# The task
Could you copy all of the records below exactly as they appear?

(Saved data entries)

-*-*-

(* ===== verification/Merge.v ===== *)
(** * Merge: from the sections of a cycle to the batch's errors
      ([mergeErrors] of [internal/collector/limits.go], [finalize] of
      [internal/collector/collector.go])

    The sections are in canonical wire order, [None] being a phase that never
    ran.  [mergeErrors] writes each section's rejection count back onto it, so it
    returns the new sections next to the rows it ships. *)

From Stdlib Require Import ZArith Lia.
From stdpp Require Import prelude list_numbers gmap strings numbers.
From S2P Require Import Prelude Wire Errors Sections.

(** ** The priority-ordered selection *)

(** The innermost loop, over one section's rows: [left_] is the budget still
    unspent, [adm] the section's row of [admitted]. *)
Fixpoint admitRows (prio left_ : Z) (ps : list Z) (adm : list bool) : Z * list bool :=
  match ps, adm with
  | p :: ps, a :: adm =>
      if left_ =? 0 then (left_, a :: adm)
      else
        let hit := p =? prio in
        let '(left_, adm) := admitRows prio (if hit then left_ - 1 else left_) ps adm in
        (left_, (hit || a) :: adm)
  | _, _ => (left_, adm)
  end.

(** The loop over the sections, skipping the nil ones. *)
Fixpoint admitSections (prio left_ : Z) (secs : list (option section)) (adm : list (list bool))
    : Z * list (list bool) :=
  match secs, adm with
  | Some s :: secs, a :: adm =>
      let '(left_, a) := admitRows prio left_ (prios s) a in
      let '(left_, adm) := admitSections prio left_ secs adm in
      (left_, a :: adm)
  | None :: secs, a :: adm =>
      let '(left_, adm) := admitSections prio left_ secs adm in
      (left_, a :: adm)
  | _, _ => (left_, adm)
  end.

(** The outermost loop, [for prio := prioRequest; prio <= prioEntity && left_ > 0]. *)
Fixpoint admitPrios (levels : list Z) (left_ : Z) (secs : list (option section))
    (adm : list (list bool)) : Z * list (list bool) :=
  match levels with
  | [] => (left_, adm)
  | prio :: levels =>
      if 0 <? left_ then
        let '(left_, adm) := admitSections prio left_ secs adm in
        admitPrios levels left_ secs adm
      else (left_, adm)
  end.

-*-*-

# Written answer
(* ===== verification/Merge.v ===== *)
(** * Merge: from the sections of a cycle to the batch's errors
      ([mergeErrors] of [internal/collector/limits.go], [finalize] of
      [internal/collector/collector.go])

    The sections are in canonical wire order, [None] being a phase that never
    ran.  [mergeErrors] writes each section's rejection count back onto it, so it
    returns the new sections next to the rows it ships. *)

From Stdlib Require Import ZArith Lia.
From stdpp Require Import prelude list_numbers gmap strings numbers.
From S2P Require Import Prelude Wire Errors Sections.

(** ** The priority-ordered selection *)

(** The innermost loop, over one section's rows: [left_] is the budget still
    unspent, [adm] the section's row of [admitted]. *)
Fixpoint admitRows (prio left_ : Z) (ps : list Z) (adm : list bool) : Z * list bool :=
  match ps, adm with
  | p :: ps, a :: adm =>
      if left_ =? 0 then (left_, a :: adm)
      else
        let hit := p =? prio in
        let '(left_, adm) := admitRows prio (if hit then left_ - 1 else left_) ps adm in
        (left_, (hit || a) :: adm)
  | _, _ => (left_, adm)
  end.

(** The loop over the sections, skipping the nil ones. *)
Fixpoint admitSections (prio left_ : Z) (secs : list (option section)) (adm : list (list bool))
    : Z * list (list bool) :=
  match secs, adm with
  | Some s :: secs, a :: adm =>
      let '(left_, a) := admitRows prio left_ (prios s) a in
      let '(left_, adm) := admitSections prio left_ secs adm in
      (left_, a :: adm)
  | None :: secs, a :: adm =>
      let '(left_, adm) := admitSections prio left_ secs adm in
      (left_, a :: adm)
  | _, _ => (left_, adm)
  end.

(** The outermost loop, [for prio := prioRequest; prio <= prioEntity && left_ > 0]. *)
Fixpoint admitPrios (levels : list Z) (left_ : Z) (secs : list (option section))
    (adm : list (list bool)) : Z * list (list bool) :=
  match levels with
  | [] => (left_, adm)
  | prio :: levels =>
      if 0 <? left_ then
        let '(left_, adm) := admitSections prio left_ secs adm in
        admitPrios levels left_ secs adm
      else (left_, adm)
  end.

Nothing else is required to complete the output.